We traveled down the east side of the continental divide a short way and came to rest area dedicated to Sacajawea. There, clustered in the pine trees, were a bathroom, a couple of fire pits and picnic tables and place where a small spring trickled down the slope. This was the start of the Missouri River, and we took turns taking pictures of us straddling a water source that would eventually run into the Caribbean.
We returned on a road that directly linked the pass with Tendoy. At Tendoy, we chatted with the locals and rested. Riding a motorcycle on this road was delightful, with many curves and elevation changes. Broad views of the mountains were the highlight. The thoughts of this country with that exceptional journey filled my head as we descended. It was at Tendoy that L and C had arranged for some horses. Now, Tendoy is but a small gas stop with a store and post office – all one building.
We decided to head further south to check out Bannock Pass and see what the road conditions were like. After 20 miles of highway travel, we turned east and climbed once again into the Bitterroot Range. The road turned to dirt once again, making its way through a scenic canyon. The slopes of the valley were gradual and covered with dry grass.

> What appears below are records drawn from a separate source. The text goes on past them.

(** X18.  What pandas writes, the clean-up undoes: [pd_profile_func]
    followed by [os.remove] of [trade_merged_pd.csv] succeeds and gives back
    the file system it started from, when the data directory exists and did
    not hold that file. *)
Theorem pd_profile_func_then_remove (bytes : Type) (merged_csv : bytes -> bytes)
    (df : bytes) (fs : gmap string (node bytes)) :
  fs !! DATA_DIR = Some Dir ->
  fs !! path_join DATA_DIR "trade_merged_pd.csv" = None ->
  cell_bind bytes (pd_profile_func bytes merged_csv df)
    (fun _ => os_remove bytes (path_join DATA_DIR "trade_merged_pd.csv")) fs
  = (Ok tt, fs).
Proof.
  intros Hdir Hpd.
  rewrite (cell_bind_ok bytes _ _ fs
             (<[path_join DATA_DIR "trade_merged_pd.csv" := File (merged_csv df)]> fs) tt).
  - rewrite (os_remove_file bytes _ (merged_csv df)) by apply lookup_insert_eq.
    now rewrite delete_insert_eq, delete_id.
  - apply pandas_to_csv_ok; [exact Hdir | congruence].
Qed.

Lemma pd_profile_func_then_remove_witness :
  data_dir_before string "trade" "trade_2022" "sitc" !! DATA_DIR = Some Dir
  /\ data_dir_before string "trade" "trade_2022" "sitc"
     !! path_join DATA_DIR "trade_merged_pd.csv" = None
  /\ cell_bind string (pd_profile_func string (fun s => s) "df")
       (fun _ => os_remove string (path_join DATA_DIR "trade_merged_pd.csv"))
       (data_dir_before string "trade" "trade_2022" "sitc")
     = (Ok tt, data_dir_before string "trade" "trade_2022" "sitc").
Proof.
  assert (H1 : data_dir_before string "trade" "trade_2022" "sitc" !! DATA_DIR = Some Dir)
    by (unfold data_dir_before; lookup_path).
  assert (H2 : data_dir_before string "trade" "trade_2022" "sitc"
               !! path_join DATA_DIR "trade_merged_pd.csv" = None)
    by (unfold data_dir_before; lookup_path).
  split; [exact H1 | split; [exact H2 |]].
  exact (pd_profile_func_then_remove string (fun s => s) "df" _ H1 H2).
Defined.

(** X19.  The clean-up cell succeeds exactly when both output paths are
    plain files, and then it deletes these two entries and nothing else. *)
Theorem cleanup_succeeds_iff (bytes : Type) (fs : gmap string (node bytes)) :
  (fst (cleanup bytes fs) = Ok tt
   <-> exists c1 c2,
         fs !! path_join DATA_DIR "trade_merged_pd.csv" = Some (File c1)
         /\ fs !! path_join DATA_DIR "trade_merged_dd.csv" = Some (File c2))
  /\ (fst (cleanup bytes fs) = Ok tt ->
      snd (cleanup bytes fs)
      = delete (path_join DATA_DIR "trade_merged_dd.csv")
          (delete (path_join DATA_DIR "trade_merged_pd.csv") fs)).
Proof.
  set (pd := path_join DATA_DIR "trade_merged_pd.csv").
  set (dd := path_join DATA_DIR "trade_merged_dd.csv").
  assert (Hne : dd <> pd) by path_neq.
  unfold cleanup, cell_bind, os_remove. fold pd dd.
  destruct (fs !! pd) as [[c1 |] |] eqn:Epd; simpl.
  - rewrite lookup_delete_ne by congruence.
    destruct (fs !! dd) as [[c2 |] |] eqn:Edd; simpl.
    + split; [| reflexivity]. split; [| reflexivity]. intros _. now exists c1, c2.
    + split; [| discriminate]. split; [discriminate |].
      intros (? & ? & _ & ?). discriminate.
    + split; [| discriminate]. split; [discriminate |].
      intros (? & ? & _ & ?). discriminate.
  - split; [| discriminate]. split; [discriminate |].
    intros (? & ? & ? & _). discriminate.
  - split; [| discriminate]. split; [discriminate |].
    intros (? & ? & ? & _). discriminate.
Qed.

Lemma run_writing_cells_not_file (bytes : Type)
    (merged_csv merged_part_csv : bytes -> bytes)
    (df ddf : bytes) (fs : gmap string (node bytes)) :
  fs !! DATA_DIR = Some Dir ->
  fs !! path_join DATA_DIR "trade_merged_pd.csv" = None ->
  (forall c, fs !! path_join DATA_DIR "trade_merged_dd.csv" <> Some (File c)) ->
  run_writing_cells bytes merged_csv merged_part_csv df ddf fs
  = (Raise IsADirectoryError,
     <[path_join (path_join DATA_DIR "trade_merged_dd.csv") "0.part"
       := File (merged_part_csv ddf)]>
       (<[path_join DATA_DIR "trade_merged_dd.csv" := Dir]> fs)).
Proof.
  intros Bdir Bpd Bdd.
  set (pd := path_join DATA_DIR "trade_merged_pd.csv") in *.
  set (dd := path_join DATA_DIR "trade_merged_dd.csv") in *.
  set (dd0 := path_join dd "0.part") in *.
  set (s1 := <[pd := File (merged_csv df)]> fs).
  set (s2 := <[dd0 := File (merged_part_csv ddf)]> (<[dd := Dir]> s1)).
  assert (E1 : pd_profile_func bytes merged_csv df fs = (Ok tt, s1)).
  { apply pandas_to_csv_ok; [assumption | fold pd; congruence]. }
  assert (E2 : dd_profile_func bytes merged_part_csv ddf s1 = (Ok tt, s2)).
  { apply dask_to_csv_not_file. fold dd. intros c. unfold s1.
    rewrite lookup_insert_ne by path_neq. apply Bdd. }
  assert (D2 : s2 !! DATA_DIR = Some Dir)
    by (unfold s2, s1, pd, dd0, dd; lookup_path).
  assert (P2 : s2 !! pd = Some (File (merged_csv df)))
    by (unfold s2, s1, pd, dd0, dd; lookup_path).
  destruct (shell_script_writes_pd bytes merged_csv DATA_FILE2 _ s2 D2 P2)
    as (c3 & E3).
  fold pd in E3. set (s3 := <[pd := File c3]> s2) in *.
  assert (D3 : s3 !! DATA_DIR = Some Dir)
    by (unfold s3, pd; rewrite lookup_insert_ne by path_neq; exact D2).
  assert (P3 : s3 !! pd = Some (File c3)) by apply lookup_insert_eq.
  destruct (shell_script_writes_pd bytes merged_csv
              (path_join DATA_DIR "trade_data_2022.csv") _ s3 D3 P3)
    as (c4 & E4).
  fold pd in E4. set (s4 := <[pd := File c4]> s3) in *.
  assert (E5 : cleanup bytes s4 = (Raise IsADirectoryError, delete pd s4)).
  { unfold cleanup. fold pd dd.
    rewrite (cell_bind_ok bytes _ _ s4 (delete pd s4) tt)
      by (apply (os_remove_file bytes pd c4); apply lookup_insert_eq).
    apply os_remove_dir. rewrite lookup_delete_ne by path_neq.
    unfold s4, s3, s2, s1, pd, dd0, dd. lookup_path. }
  unfold run_writing_cells, pandas_mem_profile, dask_mem_profile.
  rewrite (cell_bind_ok bytes _ _ _ _ _ E1), (cell_bind_ok bytes _ _ _ _ _ E2),
    (cell_bind_ok bytes _ _ _ _ _ E3), (cell_bind_ok bytes _ _ _ _ _ E4), E5.
  f_equal. unfold s4, s3. rewrite !delete_insert_eq.
  unfold s2. rewrite !delete_insert_ne by path_neq.
  unfold s1. rewrite delete_insert_eq. now rewrite delete_id.
Qed.

(** X20.  Running the writing cells and the clean-up again changes nothing
    more: on a data directory without [trade_merged_pd.csv] and with no plain
    file at [trade_merged_dd.csv], a run ends with [IsADirectoryError], and
    a second run on the file system it leaves ends the same way on the same
    file system. *)
Theorem run_writing_cells_again (bytes : Type) (merged_csv merged_part_csv : bytes -> bytes)
    (df ddf : bytes) (fs : gmap string (node bytes)) :
  fs !! DATA_DIR = Some Dir ->
  fs !! path_join DATA_DIR "trade_merged_pd.csv" = None ->
  (forall c, fs !! path_join DATA_DIR "trade_merged_dd.csv" <> Some (File c)) ->
  exists fs',
    run_writing_cells bytes merged_csv merged_part_csv df ddf fs
    = (Raise IsADirectoryError, fs')
    /\ run_writing_cells bytes merged_csv merged_part_csv df ddf fs'
       = (Raise IsADirectoryError, fs').
Proof.
  intros Bdir Bpd Bdd.
  set (dd := path_join DATA_DIR "trade_merged_dd.csv") in *.
  set (dd0 := path_join dd "0.part").
  set (fs' := <[dd0 := File (merged_part_csv ddf)]> (<[dd := Dir]> fs)).
  exists fs'. split.
  - now apply run_writing_cells_not_file.
  - assert (Hdd : fs' !! dd = Some Dir) by (unfold fs', dd0, dd; lookup_path).
    assert (Hdd0 : fs' !! dd0 = Some (File (merged_part_csv ddf)))
      by apply lookup_insert_eq.
    rewrite run_writing_cells_not_file.
    + fold dd dd0. f_equal. now rewrite (insert_id fs' dd), (insert_id fs' dd0).
    + unfold fs', dd0, dd. lookup_path.
    + unfold fs', dd0, dd. lookup_path.
    + fold dd. intros c. rewrite Hdd. discriminate.
Qed.

Lemma run_writing_cells_again_witness :
  data_dir_before string "trade" "trade_2022" "sitc" !! DATA_DIR = Some Dir
  /\ data_dir_before string "trade" "trade_2022" "sitc"
     !! path_join DATA_DIR "trade_merged_pd.csv" = None
  /\ (forall c, data_dir_before string "trade" "trade_2022" "sitc"
                !! path_join DATA_DIR "trade_merged_dd.csv" <> Some (File c))
  /\ exists fs',
       run_writing_cells string (fun s => s) (fun s => s) "df" "ddf"
         (data_dir_before string "trade" "trade_2022" "sitc")
       = (Raise IsADirectoryError, fs')
       /\ run_writing_cells string (fun s => s) (fun s => s) "df" "ddf" fs'
          = (Raise IsADirectoryError, fs').
Proof.
  assert (H1 : data_dir_before string "trade" "trade_2022" "sitc" !! DATA_DIR = Some Dir)
    by (unfold data_dir_before; lookup_path).
  assert (H2 : data_dir_before string "trade" "trade_2022" "sitc"
               !! path_join DATA_DIR "trade_merged_pd.csv" = None)
    by (unfold data_dir_before; lookup_path).
  assert (H3 : forall c, data_dir_before string "trade" "trade_2022" "sitc"
                         !! path_join DATA_DIR "trade_merged_dd.csv" <> Some (File c)).
  { intros c.
    assert (E : data_dir_before string "trade" "trade_2022" "sitc"
                !! path_join DATA_DIR "trade_merged_dd.csv" = None)
      by (unfold data_dir_before; lookup_path).
    rewrite E. discriminate. }
  split; [exact H1 | split; [exact H2 | split; [exact H3 |]]].
  exact (run_writing_cells_again string (fun s => s) (fun s => s) "df" "ddf" _ H1 H2 H3).
Defined.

We topped out at the pass and out west you could see rolling hills into infinity. This place had been a major crossing for the Native Shoshone, miners, trappers, and railway men. Now, it was just a lonely dirt road. We made our way back to Salmon through the broad valley. Ranch after ranch, peak after peak passed us as we sped our way along the Lemhi River. The river, once a source of food for the Shoshone, with its prolific salmon runs, was clear and in a hurry. It was satisfying to be in Lewis and Clark territory, to actually see where they had journeyed. It was more profound than I had imagined. That evening, we walked to a local Steak House and had dinner. The group was really getting along, and the range of ridiculous topics and laughter were at an all time high. The day had been a pleasant, educational one. But that did not stop us from learning new ways of throwing toilet paper that evening!
September 30th Salmon to Butte, Montana 212 miles
Rain came down as we geared up, prepared our bikes, and looked over the map. Fall had finally caught up with us. We left the parking lot of our hotel heading north along the Salmon River.
The forest grew more and more dense, and, as we took the North Fork of the Salmon and started climbing, I tried to imagine what it would have been like for the Corps of Discovery, with out the aid of these well-made roads, to ascend such a wilderness. Soon, we were in pure forest and though the rain came down, the landscape was particularly beautiful. Wispy puffs of clouds clung to the blanketed valley. Fir trees, wild river, and mountains…it was a joy to see. The temperature plummeted as we crested the pass at 7,000 feet. We were now on the boarder of Montana and Idaho, and headed east, straight into big sky territory.
We passed farm fields and cattle along the rolling Salmon. Lewis and Clark had made this same journey, with hopes of finding a navigable river going west. They had to climb yet another pass, up the North Fork of the Salmon before they found a suitable river to start their down stream run to the Pacific. The narrow canyon we entered featured high, forested cliffs highlighted by large rock formations. It was both a forest and a desert at the same time. Rain came and went as we meandered through the narrow valley. Small ranches dominated the land, and a distinctly western feel came over me as I rode my motorcycle through.
We traveled on for about 45 minutes before we broke out of the forest and into high plains. There, we stopped at the Big Hole Battle Memorial. It was here where the Nez Perce were on the run in 1877, not wanting to give up their land, but not able to stay on it either. The US infantry attacked them and both sides suffered immensely. To think that the Nez Perce saved the Lewis and Clark Expedition from perishing, only to be hunted down a couple of generations later! There was a viewing platform and interpretive signs showing how the battle unfolded. Inside, there were artifacts, maps, and books on the subject of the how the US conquered the west. We watched a short movie about the battle. After the movie, I went outside with heavy heart. I had not felt this way since I was at the Hiroshima Peace Memorial. It’s hard to understand what people are capable of doing to each other. The Nez Perce were fine with their given reservation boundaries until gold was discovered. Then, all bets were off. Each treaty was stomped on.
We left the cold, high plains and made our way to lower, warmer elevations. Montana was out in all of her glory: broad, grassy valleys frames with forested mountains. Clear running rivers wiggled through the each valley. The sky opened up, and sunlight started to hit us places. The road was long, straight and open. It was almost devoid of any traffic. Black cattle dotted the entire landscape. The colors and hues of the sky, clouds, rain bursts, forest and mountains seemed to be an organized symphony on the eyes. We were in Montana, and it was just beautiful. We stopped for lunch in Dillon at a quirky, old-style diner called Sparky’s Garage. We ate black and blue burgers, and pulled pork sandwiches as vintage signs, posters and photographs gazed at us from the walls. The napkins were actually oil rags! After lunch, we made our final push to Butte and more illustrious Montana landscape scenes met us. Fresh snow could be seen on the mountains, adding one more amazing hue to the natural pallet surrounding us. Heavy rain bursts could be seen all over and we weaved away and sometimes to the center of them. Our last few miles we took Route 2 up an over some forested mountains. The road was particularly made for motorcycling and as we descended to Butte by way of sharp curves, it dawned on me how beautiful the west really was.